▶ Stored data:
+===+

(* ===== verification/WAL.v ===== *)
(** * The write-ahead log (viperblock.go)

    WAL segments and shards: their headers and records, appending with
    roll-back of torn writes, opening segments, and the three readers of a
    segment: consolidation of the single-file log, consolidation of a shard,
    and recovery after a crash. *)

From S2P Require Import Prelude Words BlockStore Crypto Paths Volume.

Section wal.
Context {A : AEAD}.

(** ** Headers *)

Definition WALHeaderSize : Z := 4 + 2 + 4 + 8.

Definition WALHeader (v : VB) (now : Z) : bytes :=
  WALMagic (vb_WAL v) ++ PutUint16 (Version v) ++ PutUint32 (BlockSize v)
  ++ PutUint64 (SafeInt64ToUint64 now).

(** ** Records *)

(** SeqNum, block number and length, big-endian. *)
Definition record_header (b : Block) : bytes :=
  PutUint64 (b_SeqNum b) ++ PutUint64 (b_Block b) ++ PutUint64 (b_Len b).

(** The unencrypted layout (VBWL): header, CRC32 of header and data, data. *)
Definition plain_record (b : Block) : bytes :=
  let checksum := crc32_update (ChecksumIEEE (record_header b)) (b_Data b) in
  record_header b ++ PutUint32 checksum ++ b_Data b.

(** [initAAD] then [updateAAD] on a zeroed buffer. *)
Definition block_aad (nameHash : bytes) (blockNum seqNum : Z) : bytes :=
  updateAAD (initAAD (zeros AADLen) nameHash) blockNum seqNum.

(** The encrypted layout (VBWE): header, ciphertext with its tag. *)
Definition sealed_record (v : VB) (b : Block) : bytes :=
  let nonce := makeNonce (b_SeqNum b) (VolumeUUID v) DomainWAL in
  record_header b ++ Seal nonce (b_Data b) (block_aad (volumeNameHash v) (b_Block b) (b_SeqNum b)).

Definition wal_record (v : VB) (b : Block) : bytes :=
  if EncryptionEnabled v then sealed_record v b else plain_record b.

(** The first 24 bytes of a record. *)
Definition decode_header (record : bytes) : Z * Z * Z :=
  (be_get (slice record 0 8), be_get (slice record 8 16), be_get (slice record 16 24)).

(** A record of the unencrypted layout, [None] when its checksum is wrong. *)
Definition decode_plain (record : bytes) : option Block :=
  let checksum := be_get (slice record 24 28) in
  let validated := crc32_update (ChecksumIEEE (slice record 0 24)) (drop 28 record) in
  let '(seqNum, blockNum, blockLen) := decode_header record in
  if validated =? checksum then Some (mkBlock (drop 28 record) seqNum blockNum 0 blockLen) else None.

(** A record of the encrypted layout, [None] when it does not authenticate. *)
Definition decode_sealed (v : VB) (record : bytes) : option Block :=
  let '(seqNum, blockNum, blockLen) := decode_header record in
  let nonce := makeNonce seqNum (VolumeUUID v) DomainWAL in
  match Open nonce (drop 24 record) (block_aad (volumeNameHash v) blockNum seqNum) with
  | Some plaintext => Some (mkBlock plaintext seqNum blockNum 0 blockLen)
  | None => None
  end.

(** ** Appending a record *)

Definition set_wal_dirty (d : bool) (v : VB) : VB := v <| vb_WAL := (vb_WAL v) <| wal_dirty := d |> |>.

Definition WriteWAL (block : Block) : M unit :=
  do v <- get;
  let record := wal_record v block in
  match last (DB (vb_WAL v)) with
  | None => throw [GoPanic] (* no segment was ever opened: the index is out of range *)
  | Some currentWAL =>
      do preSize <- (if wal_closed (vb_WAL v) then throw plain else file_size currentWAL);
      do w <- file_append currentWAL record;
      run modify (set_wal_dirty true);
      let '(n, err) := w in
      if bool_decide (err = None) && (n =? blen record) then ret tt
      else
        do truncErr <- file_truncate currentWAL preSize;
        match truncErr with
        | Some e => throw e
        | None => throw (default plain err)
        end
  end.

Definition set_shard_dirty (i : nat) (d : bool) (v : VB) : VB := v <| shard_dirty := <[i := d]> (shard_dirty v) |>.

(** [sw.Shards[block.Block & ShardMask]]; a nil file writes nothing. *)
Definition WriteShardedWAL (block : Block) : M unit :=
  do v <- get;
  let record := plain_record block in
  let shardIdx := getShard (b_Block block) in
  match ShardWAL v !! shardIdx with
  | Some (Some shard) =>
      do w <- file_append shard record;
      run modify (set_shard_dirty shardIdx true);
      let '(n, err) := w in
      if negb (n =? blen record) then throw plain
      else match err with None => ret tt | Some e => throw e end
  | _ => run modify (set_shard_dirty shardIdx true); throw plain
  end.

(** ** Opening *)

(** Which of the two logs of the volume [wal] points to. *)
Inductive wal_sel := TheWAL | TheBlockWAL.

Definition sel_wal (w : wal_sel) (v : VB) : WAL :=
  match w with TheWAL => vb_WAL v | TheBlockWAL => BlockToObjectWAL v end.
Definition set_wal (w : wal_sel) (x : WAL) (v : VB) : VB :=
  match w with TheWAL => v <| vb_WAL := x |> | TheBlockWAL => v <| BlockToObjectWAL := x |> end.

(** [os.OpenFile] with [O_CREATE|O_APPEND]: an existing file keeps its bytes. *)
Definition os_OpenAppend (filename : string) : M unit :=
  run os_call;
  do f <- get_file filename;
  match f with
  | None => set_file filename []
  | Some _ => ret tt
  end.

(** The header of the block-to-object log and of its checkpoints. *)
Definition BlockToObjectWALHeader (v : VB) (now : Z) : bytes :=
  WALMagic (BlockToObjectWAL v) ++ PutUint16 (Version v) ++ PutUint64 (SafeInt64ToUint64 now).

Definition openWALLocked (wal : wal_sel) (filename : string) : M unit :=
  run os_call; (* os.MkdirAll *)
  run os_OpenAppend filename;
  do v <- get;
  do t <- get_now;
  let magic := WALMagic (sel_wal wal v) in
  do headers <-
    (if bool_decide (magic = WALMagic (vb_WAL v)) then ret (WALHeader v t)
     else if bool_decide (magic = WALMagic (BlockToObjectWAL v)) then ret (BlockToObjectWALHeader v t)
     else throw plain);
  do w <- file_append filename headers;
  match w.2 with
  | Some e => throw e
  | None => modify (fun v => set_wal wal ((sel_wal wal v) <| DB := DB (sel_wal wal v) ++ [filename] |> <| wal_closed := false |>) v)
  end.

Definition OpenWAL := openWALLocked.

Definition shard_path (v : VB) (walNum : Z) (i : Z) : string :=
  (BaseDir v +:+ "/" +:+ GetShardedWALPath (GetVolume v) walNum i)%string.

Definition set_shard (i : Z) (f : option string) (v : VB) : VB :=
  v <| ShardWAL := <[Z.to_nat i := f]> (ShardWAL v) |>.

(** Closing shards [0..i-1] after shard [i] failed to open; close errors are
    only logged. *)
Definition close_shards_below (i : Z) : M unit :=
  mfor (seqZ 0 i) (fun j =>
    do v <- get;
    match ShardWAL v !! Z.to_nat j with
    | Some (Some _) => run try os_call; modify (set_shard j None)
    | _ => ret tt
    end).

Definition OpenShardedWAL : M unit :=
  do v <- get;
  do t <- get_now;
  let walNum := ShardWallNum v in
  let header := WALHeader v t in
  mfor (seqZ 0 NumShards) (fun i =>
    let filename := shard_path v walNum i in
    run os_call; (* os.MkdirAll *)
    do r <- try (os_OpenAppend filename);
    match r with
    | Err e => run close_shards_below i; throw e
    | Ok _ =>
        do w <- file_append filename header;
        match w.2 with
        | Some e => run try os_call; throw e
        | None => modify (set_shard i (Some filename))
        end
    end).

(** [NewShardedWAL]: shards with no file open. The base directory and the
    magic are those of the volume. *)
Definition NewShardedWAL (v : VB) : VB :=
  v <| ShardWAL := repeat None (Z.to_nat NumShards) |> <| shard_dirty := repeat false (Z.to_nat NumShards) |>
    <| ShardWallNum := 0 |>.

(** ** Background fsync *)

Definition syncWALIfDirty : M unit :=
  do v <- get;
  if negb (wal_dirty (vb_WAL v)) then ret tt
  else
    run modify (set_wal_dirty false);
    match last (DB (vb_WAL v)) with
    | None => ret tt
    | Some _ =>
        do r <- try (if wal_closed (vb_WAL v) then throw plain else os_call); (* activeWAL.Sync *)
        match r with
        | Ok _ => ret tt
        | Err _ => modify (set_wal_dirty true)
        end
    end.

(** Shard by shard; a failed fsync leaves the shard dirty. *)
Definition syncShardedWALIfDirty : M unit :=
  mfor (seqZ 0 NumShards) (fun i =>
    let i := Z.to_nat i in
    do v <- get;
    match shard_dirty v !! i with
    | Some true =>
        run modify (set_shard_dirty i false);
        match ShardWAL v !! i with
        | Some (Some _) =>
            do r <- try os_call; (* shard.DB.Sync *)
            match r with
            | Ok _ => ret tt
            | Err _ => modify (set_shard_dirty i true)
            end
        | _ => ret tt
        end
    | _ => ret tt
    end).

(** ** Reading a segment *)

(** Consolidation, unencrypted: [Read] into a zeroed buffer, so a torn tail is
    a record padded with zeros. The recursion ends when the file does. *)
Fixpoint chunk_read_plain (fuel : nat) (recordSize : Z) (data : bytes) : result error (list Block) :=
  match fuel, data with
  | O, _ | _, [] => Ok []
  | S fuel', _ =>
      let got := take (Z.to_nat recordSize) data in
      let record := got ++ zeros (recordSize - blen got) in
      match decode_plain record with
      | None => Err plain
      | Some b =>
          let? rest := chunk_read_plain fuel' recordSize (drop (Z.to_nat recordSize) data) in
          Ok (b :: rest)
      end
  end.

(** Consolidation, encrypted: [io.ReadFull], a torn tail is an error. *)
Fixpoint chunk_read_sealed (fuel : nat) (v : VB) (recordSize : Z) (data : bytes) : result error (list Block) :=
  match fuel, data with
  | O, _ | _, [] => Ok []
  | S fuel', _ =>
      let record := take (Z.to_nat recordSize) data in
      if blen record <? recordSize then Err plain
      else
        match decode_sealed v record with
        | None => Err [ErrIntegrity]
        | Some b =>
            let? rest := chunk_read_sealed fuel' v recordSize (drop (Z.to_nat recordSize) data) in
            Ok (b :: rest)
        end
  end.

(** Consolidation of one shard: an incomplete record ends the shard. *)
Fixpoint shard_read (fuel : nat) (recordSize : Z) (data : bytes) : result error (list Block) :=
  match fuel, data with
  | O, _ | _, [] => Ok []
  | S fuel', _ =>
      let record := take (Z.to_nat recordSize) data in
      if blen record <? recordSize then Ok []
      else
        match decode_plain record with
        | None => Err plain
        | Some b =>
            let? rest := shard_read fuel' recordSize (drop (Z.to_nat recordSize) data) in
            Ok (b :: rest)
        end
  end.

(** Recovery, unencrypted: stop at the first incomplete or damaged record. *)
Fixpoint recover_plain (fuel : nat) (recordSize : Z) (data : bytes) : list Block :=
  match fuel with
  | O => []
  | S fuel' =>
      let record := take (Z.to_nat recordSize) data in
      if blen record <? recordSize then []
      else
        match decode_plain record with
        | None => []
        | Some b => b :: recover_plain fuel' recordSize (drop (Z.to_nat recordSize) data)
        end
  end.

(** Recovery, encrypted: stop at an incomplete record, refuse a damaged one. *)
Fixpoint recover_sealed (fuel : nat) (v : VB) (recordSize : Z) (data : bytes) : result error (list Block) :=
  match fuel with
  | O => Ok []
  | S fuel' =>
      let record := take (Z.to_nat recordSize) data in
      if blen record <? recordSize then Ok []
      else
        match decode_sealed v record with
        | None => Err [ErrIntegrity]
        | Some b =>
            let? rest := recover_sealed fuel' v recordSize (drop (Z.to_nat recordSize) data) in
            Ok (b :: rest)
        end
  end.

Definition record_size (v : VB) : Z := (if EncryptionEnabled v then 40 else 28) + BlockSize v.

(** The magic and version checks shared by the readers of a segment. *)
Definition check_magic (v : VB) (header : bytes) : result error unit :=
  if negb (bool_decide (slice header 0 4 = WALMagic (vb_WAL v))) then
    Err (if EncryptionEnabled v && bool_decide (slice header 0 4 = lit "VBWL")
         then [ErrPreEncryptionFormat] else plain)
  else if negb (be_get (slice header 4 6) =? Version v) then Err plain
  else Ok tt.

Definition max_seq (blocks : list Block) : Z := fold_left (fun m b => Z.max m (b_SeqNum b)) blocks 0.

(** What [readWALFileForRecovery] makes of the bytes of a segment. *)
Definition recovered_blocks (v : VB) (raw : bytes) : result error (list Block) :=
  if blen raw <? WALHeaderSize then Err plain
  else
    let header := slice raw 0 WALHeaderSize in
    let? _ := check_magic v header in
    if negb (be_get (slice header 6 10) =? BlockSize v) then Err plain
    else
      let body := drop (Z.to_nat WALHeaderSize) raw in
      if EncryptionEnabled v
      then recover_sealed (S (length body)) v (record_size v) body
      else Ok (recover_plain (S (length body)) (record_size v) body).

Definition readWALFileForRecovery (filename : string) : M (list Block * Z) :=
  do v <- get;
  do raw <- os_ReadFile filename;
  do blocks <- of_result (recovered_blocks v raw);
  ret (blocks, max_seq blocks).

(** What consolidation makes of the bytes of a closed segment. *)
Definition consolidated_blocks (v : VB) (raw : bytes) : result error (list Block) :=
  match raw with
  | [] => Err plain
  | _ =>
      (* [Read] of the header may be short: the rest of the buffer is zero *)
      let got := slice raw 0 WALHeaderSize in
      let header := got ++ zeros (WALHeaderSize - blen got) in
      let? _ := check_magic v header in
      let body := drop (Z.to_nat WALHeaderSize) raw in
      if EncryptionEnabled v
      then chunk_read_sealed (length body) v (record_size v) body
      else chunk_read_plain (length body) (record_size v) body
  end.

(** One shard of a closed generation; a missing file is an empty shard. *)
Definition shard_blocks (v : VB) (raw : option bytes) : result error (list Block) :=
  match raw with
  | None => Ok []
  | Some raw => let body := drop (Z.to_nat WALHeaderSize) raw in
                shard_read (length body) (28 + BlockSize v) body
  end.

(** ** Scanning the active segment *)

(** The longest slice the run time allocates on a 64-bit platform. *)
Definition max_alloc : Z := 2 ^ 48.

(** [ReadWAL] checks the records from the descriptor's position on: lengths
    are taken from the headers, a short header is padded with zeros. *)
Fixpoint scan_wal (fuel : nat) (data : bytes) : result error unit :=
  match fuel, data with
  | O, _ | _, [] => Ok tt
  | S fuel', _ =>
      let got := take 28 data in
      let headers := got ++ zeros (28 - blen got) in
      let len := be_get (slice headers 16 24) in
      let rest := drop 28 data in
      if max_alloc <? len then Err [GoPanic] (* makeslice: len out of range *)
      else
        let d := slice rest 0 (Z.min len (blen rest)) in
        if negb (blen d =? SafeUint64ToInt len) then Err plain
        else if crc32_update (ChecksumIEEE (slice headers 0 24)) d =? be_get (slice headers 24 28)
        then scan_wal fuel' (drop (length d) rest) else Err plain
  end.

(** [pos]: the position of the open descriptor. *)
Definition ReadWAL (pos : Z) : M unit :=
  do v <- get;
  match last (DB (vb_WAL v)) with
  | None => throw [GoPanic]
  | Some currentWAL =>
      if wal_closed (vb_WAL v) then throw plain
      else
        do raw <- os_ReadFile currentWAL;
        of_result (scan_wal (length raw) (drop (Z.to_nat pos) raw))
  end.

End wal.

+===+

▶ To do:
All lines from the top of the data through the line containing "let nonce := makeNonce (b_SeqNum" need to be retyped exactly, and nothing more.

▶ Solution to this problem:
(* ===== verification/WAL.v ===== *)
(** * The write-ahead log (viperblock.go)

    WAL segments and shards: their headers and records, appending with
    roll-back of torn writes, opening segments, and the three readers of a
    segment: consolidation of the single-file log, consolidation of a shard,
    and recovery after a crash. *)

From S2P Require Import Prelude Words BlockStore Crypto Paths Volume.

Section wal.
Context {A : AEAD}.

(** ** Headers *)

Definition WALHeaderSize : Z := 4 + 2 + 4 + 8.

Definition WALHeader (v : VB) (now : Z) : bytes :=
  WALMagic (vb_WAL v) ++ PutUint16 (Version v) ++ PutUint32 (BlockSize v)
  ++ PutUint64 (SafeInt64ToUint64 now).

(** ** Records *)

(** SeqNum, block number and length, big-endian. *)
Definition record_header (b : Block) : bytes :=
  PutUint64 (b_SeqNum b) ++ PutUint64 (b_Block b) ++ PutUint64 (b_Len b).

(** The unencrypted layout (VBWL): header, CRC32 of header and data, data. *)
Definition plain_record (b : Block) : bytes :=
  let checksum := crc32_update (ChecksumIEEE (record_header b)) (b_Data b) in
  record_header b ++ PutUint32 checksum ++ b_Data b.

(** [initAAD] then [updateAAD] on a zeroed buffer. *)
Definition block_aad (nameHash : bytes) (blockNum seqNum : Z) : bytes :=
  updateAAD (initAAD (zeros AADLen) nameHash) blockNum seqNum.

(** The encrypted layout (VBWE): header, ciphertext with its tag. *)
Definition sealed_record (v : VB) (b : Block) : bytes :=
  let nonce := makeNonce (b_SeqNum b) (VolumeUUID v) DomainWAL in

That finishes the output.